Fine della trasmissione

Capire cosa manca, ecco. Forse allargare il cerchio, sentire le pareti. Trovare l’esatta provenienza:
l’ipotesi cambiava luce, oppure era un colore finito in un altro e poi in un altro ancora.
Finita la parola rimaneva il suono e dopo il suono l’odore, poi l’odore cambiava, colpiva l’umore.
I ragazzi si alzavano dai loro banchi, poggiati alle finestre fumavano, aspettavano, qualcuno filmava da un telefono.
Il Maestro tremava di paura, una mano gli prese la faccia:
-ti sembra un voto, questo?! ti- sembra- un- voto, dimmi!
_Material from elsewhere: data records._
(** * RBAC dashboard: the store schema and the three entity managers

    A shallow embedding of

    - the relational schema (tables [permissions], [roles],
      [role_permissions], [user_roles]: keys, uniqueness, cascading
      foreign keys, the [updated_at] trigger, the seed rows);
    - [PermissionsManager.tsx], [RolesManager.tsx] and
      [RolePermissionsManager.tsx]: React state as a record that every
      handler takes and returns, the store client, [toast] and [confirm]
      as effects on an explicit world.

    Modelling conventions.

    - A UUID is an opaque [string] (the client types it [string] and tests
      it for emptiness); a timestamp is a [Z].
    - [gen_random_uuid()], [now()] and the fate of the HTTP request are not
      decided by the program: each request consumes one [Env] from the
      world.
    - A client call never throws: it resolves to [{data, error}], here a
      sum.  Handlers run to completion, the un-awaited refetch included.
    - The managers are mounted for an authenticated user only (Index.tsx),
      for whom every row-level policy on these four tables is [true]. *)

From Stdlib Require Import List String Bool Arith ZArith.
From Stdlib Require Import Sorting.Permutation Sorting.Sorted.
Import ListNotations.
Open Scope string_scope.
Open Scope list_scope.

Definition uuid := string.
Definition timestamp := Z.

(** The collation that [ORDER BY name] compares with is a property of the
    database, not of the schema. *)
Class Collation := {
  name_leb : string -> string -> bool;
  name_leb_total : forall a b, name_leb a b = true \/ name_leb b a = true
}.

(** Byte-wise comparison (the "C" collation). *)
#[export] Instance C_collation : Collation :=
  {| name_leb := String.leb; name_leb_total := String.leb_total |}.

(** ** The schema *)

Module Db.

(** A row of [permissions] or of [roles]: the two tables have the same
    columns. *)
Record entity := {
  id : uuid;
  name : string;
  description : option string;
  created_at : timestamp;
  updated_at : timestamp
}.

(** A row of [role_permissions]; [rp_created_at] is column [created_at]. *)
Record role_permission := {
  role_id : uuid;
  permission_id : uuid;
  rp_created_at : timestamp
}.

(** A row of [user_roles], columns [user_id], [role_id], [created_at]. *)
Record user_role := {
  user_id : uuid;
  ur_role_id : uuid;
  ur_created_at : timestamp
}.

Record Store := {
  permissions : list entity;
  roles : list entity;
  role_permissions : list role_permission;
  user_roles : list user_role
}.

Definition empty : Store :=
  {| permissions := []; roles := []; role_permissions := []; user_roles := [] |}.

Inductive Error :=
| UniqueViolation (constraint : string)
| ForeignKeyViolation (constraint : string)
| FetchError.

Definition with_permissions (s : Store) (t : list entity) : Store :=
  {| permissions := t; roles := roles s;
     role_permissions := role_permissions s; user_roles := user_roles s |}.

Definition with_roles (s : Store) (t : list entity) : Store :=
  {| permissions := permissions s; roles := t;
     role_permissions := role_permissions s; user_roles := user_roles s |}.

Definition with_role_permissions (s : Store) (t : list role_permission) : Store :=
  {| permissions := permissions s; roles := roles s;
     role_permissions := t; user_roles := user_roles s |}.

Definition with_user_roles (s : Store) (t : list user_role) : Store :=
  {| permissions := permissions s; roles := roles s;
     role_permissions := role_permissions s; user_roles := t |}.

Definition has_id (x : uuid) (t : list entity) : bool :=
  existsb (fun r => id r =? x) t.

Definition has_name (n : string) (t : list entity) : bool :=
  existsb (fun r => name r =? n) t.

Definition has_pair (r p : uuid) (t : list role_permission) : bool :=
  existsb (fun x => (role_id x =? r) && (permission_id x =? p)) t.

(** *** [ORDER BY name] *)

Fixpoint insert_by_name `{Collation} (r : entity) (l : list entity) : list entity :=
  match l with
  | [] => [r]
  | x :: l' =>
      if name_leb (name r) (name x) then r :: l else x :: insert_by_name r l'
  end.

Definition order_by_name `{Collation} (l : list entity) : list entity :=
  fold_right insert_by_name [] l.

(** *** Statements on [permissions] and [roles]

    [INSERT INTO t (name, description)]: [id] and both timestamps take
    their defaults; [id] is the primary key and [name] is [UNIQUE]. *)
Definition insert_entity (pkey name_key : string) (new_id : uuid) (now : timestamp)
    (n : string) (d : option string) (t : list entity) : Error + list entity :=
  if has_id new_id t then inl (UniqueViolation pkey)
  else if has_name n t then inl (UniqueViolation name_key)
  else inr (t ++ [{| id := new_id; name := n; description := d;
                     created_at := now; updated_at := now |}]).

(** [UPDATE t SET name, description WHERE id = x]; the BEFORE UPDATE
    trigger sets [updated_at].  A row other than [x] already holding the
    new name violates [UNIQUE]; no matching row is not an error. *)
Definition update_entity (name_key : string) (now : timestamp)
    (x : uuid) (n : string) (d : option string) (t : list entity) : Error + list entity :=
  if negb (has_id x t) then inr t
  else if existsb (fun r => (name r =? n) && negb (id r =? x)) t
  then inl (UniqueViolation name_key)
  else inr (map (fun r =>
                   if id r =? x
                   then {| id := id r; name := n; description := d;
                           created_at := created_at r; updated_at := now |}
                   else r) t).

Definition delete_entity (x : uuid) (t : list entity) : list entity :=
  filter (fun r => negb (id r =? x)) t.

Definition insert_permission (new_id : uuid) (now : timestamp)
    (n : string) (d : option string) (s : Store) : Error + Store :=
  match insert_entity "permissions_pkey" "permissions_name_key" new_id now n d (permissions s) with
  | inl e => inl e
  | inr t => inr (with_permissions s t)
  end.

Definition update_permission (now : timestamp)
    (x : uuid) (n : string) (d : option string) (s : Store) : Error + Store :=
  match update_entity "permissions_name_key" now x n d (permissions s) with
  | inl e => inl e
  | inr t => inr (with_permissions s t)
  end.

(** [DELETE FROM permissions WHERE id = x], with
    [role_permissions.permission_id ... ON DELETE CASCADE]. *)
Definition delete_permission (x : uuid) (s : Store) : Store :=
  {| permissions := delete_entity x (permissions s);
     roles := roles s;
     role_permissions :=
       filter (fun rp => negb (permission_id rp =? x)) (role_permissions s);
     user_roles := user_roles s |}.

Definition insert_role (new_id : uuid) (now : timestamp)
    (n : string) (d : option string) (s : Store) : Error + Store :=
  match insert_entity "roles_pkey" "roles_name_key" new_id now n d (roles s) with
  | inl e => inl e
  | inr t => inr (with_roles s t)
  end.

Definition update_role (now : timestamp)
    (x : uuid) (n : string) (d : option string) (s : Store) : Error + Store :=
  match update_entity "roles_name_key" now x n d (roles s) with
  | inl e => inl e
  | inr t => inr (with_roles s t)
  end.

(** [DELETE FROM roles WHERE id = x], with [ON DELETE CASCADE] on
    [role_permissions.role_id] and on [user_roles.role_id]. *)
Definition delete_role (x : uuid) (s : Store) : Store :=
  {| permissions := permissions s;
     roles := delete_entity x (roles s);
     role_permissions :=
       filter (fun rp => negb (role_id rp =? x)) (role_permissions s);
     user_roles :=
       filter (fun ur => negb (ur_role_id ur =? x)) (user_roles s) |}.

(** *** Statements on [role_permissions] *)

Definition delete_role_permissions_of (r : uuid) (s : Store) : Store :=
  with_role_permissions s
    (filter (fun rp => negb (role_id rp =? r)) (role_permissions s)).

Definition delete_role_permission (r p : uuid) (s : Store) : Store :=
  with_role_permissions s
    (filter (fun rp => negb ((role_id rp =? r) && (permission_id rp =? p)))
            (role_permissions s)).

(** The primary key [(role_id, permission_id)], row after row: a pair is
    refused when the table, or an earlier row of the same statement,
    holds it. *)
Fixpoint add_pairs (now : timestamp) (rows : list (uuid * uuid))
    (t : list role_permission) : option (list role_permission) :=
  match rows with
  | [] => Some t
  | (r, p) :: rows' =>
      if has_pair r p t then None
      else add_pairs now rows'
             (t ++ [{| role_id := r; permission_id := p; rp_created_at := now |}])
  end.

(** The two foreign keys, checked when the statement ends. *)
Definition fk_violation (s : Store) (rows : list (uuid * uuid)) : option Error :=
  if negb (forallb (fun rp => has_id (fst rp) (roles s)) rows)
  then Some (ForeignKeyViolation "role_permissions_role_id_fkey")
  else if negb (forallb (fun rp => has_id (snd rp) (permissions s)) rows)
  then Some (ForeignKeyViolation "role_permissions_permission_id_fkey")
  else None.

(** A multi-row [INSERT INTO role_permissions (role_id, permission_id)]:
    one statement, all rows or none. *)
Definition insert_role_permissions (now : timestamp) (rows : list (uuid * uuid))
    (s : Store) : Error + Store :=
  match add_pairs now rows (role_permissions s) with
  | None => inl (UniqueViolation "role_permissions_pkey")
  | Some t =>
      match fk_violation s rows with
      | Some e => inl e
      | None => inr (with_role_permissions s t)
      end
  end.

(** *** Queries *)

Definition find_name (x : uuid) (t : list entity) : option string :=
  option_map name (find (fun r => id r =? x) t).

(** A row of
    [select role_id, permission_id, roles!inner(name), permissions!inner(name)]. *)
Record joined := {
  j_role_id : uuid;
  j_permission_id : uuid;
  j_roles_name : string;
  j_permissions_name : string
}.

(** Both embeddings are inner joins: a junction row without its parent
    row is not returned. *)
Fixpoint select_joined (s : Store) (t : list role_permission) : list joined :=
  match t with
  | [] => []
  | rp :: t' =>
      match find_name (role_id rp) (roles s), find_name (permission_id rp) (permissions s) with
      | Some rn, Some pn =>
          {| j_role_id := role_id rp; j_permission_id := permission_id rp;
             j_roles_name := rn; j_permissions_name := pn |} :: select_joined s t'
      | _, _ => select_joined s t'
      end
  end.

End Db.

(** ** The world the components act on *)

(** What becomes of one HTTP request: it is answered, it never reaches the
    store, or the store executes it and the answer is lost. *)
Inductive Net := Delivered | Dropped | ReplyLost.

(** What the environment decides for one request. *)
Record Env := {
  net : Net;
  random_uuid : uuid;   (* gen_random_uuid() *)
  now : timestamp       (* now() *)
}.

Inductive Table := Permissions | Roles.

(** The store calls the components make, as they are written. *)
Inductive Query :=
| SelectOrderName (t : Table)                      (* from(t).select('*').order('name') *)
| SelectRolePermissions                            (* the joined select of fetchData *)
| Insert (t : Table) (name description : string)   (* from(t).insert({name, description}) *)
| Update (t : Table) (name description : string) (eq_id : uuid)
| Delete (t : Table) (eq_id : uuid)
| DeleteRolePermissions (eq_role_id : uuid) (eq_permission_id : option uuid)
| InsertRolePermissions (insertData : list (uuid * uuid)).

Inductive Variant := default | destructive.

(** A toast description is a literal of the source or [error.message]. *)
Inductive Text :=
| Literal (s : string)
| message (error : Db.Error).

Record Toast := {
  title : string;
  description : Text;
  variant : Variant
}.

Inductive Event :=
| Requested (q : Query)
| Toasted (t : Toast)
| Confirmed (question : string) (answer : bool).

Record World := {
  db : Db.Store;
  env : list Env;          (* one per request to come *)
  answers : list bool;     (* the user's answers to the confirm() dialogs to come *)
  log : list Event         (* what happened so far, oldest first *)
}.

Definition M (A : Type) : Type := World -> A * World.

Definition ret {A} (a : A) : M A := fun w => (a, w).

Definition bind {A B} (c : M A) (k : A -> M B) : M B :=
  fun w => let (a, w') := c w in k a w'.

Notation "x <- c ;; k" := (bind c (fun x => k))
  (at level 61, c at next level, right associativity).
Notation "c ;; k" := (bind c (fun _ => k))
  (at level 61, right associativity).

Definition emit (e : Event) : M unit :=
  fun w => (tt, {| db := db w; env := env w; answers := answers w; log := log w ++ [e] |}).

Definition toast (t : Toast) : M unit := emit (Toasted t).

Definition success (d : string) : Toast :=
  {| title := "Success"; description := Literal d; variant := default |}.

Definition failure (d : Text) : Toast :=
  {| title := "Error"; description := d; variant := destructive |}.

(** [window.confirm]: no answer left stands for a dismissed dialog. *)
Definition confirm (question : string) : M bool :=
  fun w =>
    let a := match answers w with [] => false | a :: _ => a end in
    (a, {| db := db w; env := env w; answers := tl (answers w);
           log := log w ++ [Confirmed question a] |}).
Lemma keys_dict_set_in k v d : k ∈ keys d -> keys (dict_set k v d) = keys d.
Proof.
  induction d as [|[k0 v0] r IH]; cbn [dict_set keys map fst].
  - by intros ?%elem_of_nil.
  - destruct (String.eqb k0 k) eqn:E; cbn [map fst].
    + by apply String.eqb_eq in E as ->.
    + intros [->|Hin]%elem_of_cons; [by rewrite String.eqb_refl in E|].
      f_equal. by apply IH.
Qed.

Lemma keys_dict_set_notin k v d : k ∉ keys d -> keys (dict_set k v d) = keys d ++ [k].
Proof.
  induction d as [|[k0 v0] r IH]; cbn [dict_set keys map fst]; [done|].
  intros Hnot. destruct (String.eqb k0 k) eqn:E.
  - apply String.eqb_eq in E as ->. exfalso. apply Hnot. by left.
  - cbn [map fst app]. f_equal. apply IH. intros Hin. apply Hnot. by right.
Qed.

Lemma dict_set_keys_NoDup k v d : NoDup (keys d) -> NoDup (keys (dict_set k v d)).
Proof.
  intros Hd. destruct (decide (k ∈ keys d)) as [Hin|Hnot].
  - by rewrite keys_dict_set_in.
  - rewrite keys_dict_set_notin by done.
    apply NoDup_app. split; [done|]. split; [|apply NoDup_singleton].
    intros x Hx ->%list_elem_of_singleton. done.
Qed.

Lemma store_keys_NoDup items : forall d, NoDup (keys d) -> NoDup (keys (store d items)).
Proof.
  induction items as [|item items IH]; intros d Hd; [done|].
  cbn [store foldl]. apply IH. by apply dict_set_keys_NoDup.
Qed.

(** The last record of [items] carrying the id [k]. *)
Definition last_with_id (k : string) (items : list asset) : option asset :=
  last (filter (fun a => id a = k) items).

Lemma store_get k items : forall d,
  dict_get k (store d items)
  = match last_with_id k items with
    | Some a => Some a
    | None => dict_get k d
    end.
Proof.
  unfold last_with_id.
  induction items as [|item items IH] using rev_ind; intros d; [done|].
  rewrite store_app, filter_app. cbn [store foldl].
  rewrite filter_cons, filter_nil.
  destruct (decide (id item = k)) as [<-|Hne].
  - by rewrite last_snoc, dict_get_set_eq.
  - rewrite app_nil_r, dict_get_set_ne by done. apply IH.
Qed.

Lemma dict_get_elem k d a : dict_get k d = Some a -> a ∈ values d.
Proof.
  induction d as [|[k0 v0] r IH]; cbn [dict_get values map snd]; [done|].
  destruct (String.eqb k0 k).
  - intros [= ->]. by left.
  - intros H. right. by apply IH.
Qed.

Lemma dict_get_keys k d : k ∈ keys d <-> is_Some (dict_get k d).
Proof.
  induction d as [|[k0 v0] r IH]; cbn [dict_get keys map fst].
  - split; [by intros ?%elem_of_nil|by intros [? ?]].
  - destruct (String.eqb k0 k) eqn:E.
    + apply String.eqb_eq in E as ->. split; [by eexists|by left].
    + apply String.eqb_neq in E. rewrite elem_of_cons. split.
      * intros [->|Hin]; [done|by apply IH].
      * intros H. right. by apply IH.
Qed.

(** X2. The dict answered by [get_assets] has one entry per asset id
    received, and the entry of an id is the last record received with
    that id, over all albums in the order of [ALBUM_IDS]: a later album
    overrides an earlier one. *)
Theorem get_assets_last_record_wins cfg net w :
  exists assets has_error w',
    get_assets cfg net w = (Ok (assets, has_error), w')
    /\ NoDup (keys assets)
    /\ (forall k, dict_get k assets = last_with_id k (fetched_items cfg net))
    /\ (forall k, k ∈ keys assets <-> k ∈ map id (fetched_items cfg net)).
Proof.
  destruct (get_assets_spec cfg net w) as (w' & Hrun & _).
  exists (fst (catalog cfg net)), (snd (catalog cfg net)), w'.
  split; [by rewrite Hrun; destruct (catalog cfg net)|].
  rewrite catalog_items. cbn [fst].
  assert (Hget : forall k, dict_get k (store [] (fetched_items cfg net))
                           = last_with_id k (fetched_items cfg net)).
  { intros k. rewrite store_get. by destruct (last_with_id _ _). }
  split; [apply store_keys_NoDup, NoDup_nil_2|]. split; [exact Hget|].
  intros k. rewrite dict_get_keys, Hget. unfold last_with_id. split.
  - intros [a Ha]. apply last_Some in Ha as (l' & Hl').
    assert (Hin : a ∈ filter (fun a => id a = k) (fetched_items cfg net)).
    { rewrite Hl'. apply elem_of_app. right. by left. }
    apply list_elem_of_filter in Hin as [<- Hin].
    by apply (list_elem_of_fmap_2 id).
  - intros (a & -> & Hin)%(list_elem_of_fmap_1 id).
    assert (Hf : a ∈ filter (fun b => id b = id a) (fetched_items cfg net)).
    { by apply list_elem_of_filter. }
    destruct (filter _ _) as [|x l] using rev_ind; [by apply elem_of_nil in Hf|].
    rewrite last_snoc. by eexists.
Qed.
Orinò nei pantaloni, svenne.
Io presi posto al centro dell’aula, un po’ leggero, inclinato a est. Sentivo il convoglio ma una mano girava le stazioni,
finimmo sul ponte sospesi a raccontarci storie e in una delle storie il treno cadde.
Dalla mia lingua scaturì la notte e al centro della notte un boato. Rimasero frammenti di lamiere, uccelli che andavano bruciando in lontananza. Pregai piangendo: alcuni si fecero da parte.
-Vergogna dei padri e delle madri, vergogna dei figli e vergogna del tempo!
Un coro di corpi riprese la preghiera, essa portava pianto e sperma, e sudore e sangue e conoscenza:
il Maestro riprese la lezione, negli occhi due candele e fui di nuovo nella luce pietosa dei morti che raccontano ai morti
l’indegna fine della trasmissione.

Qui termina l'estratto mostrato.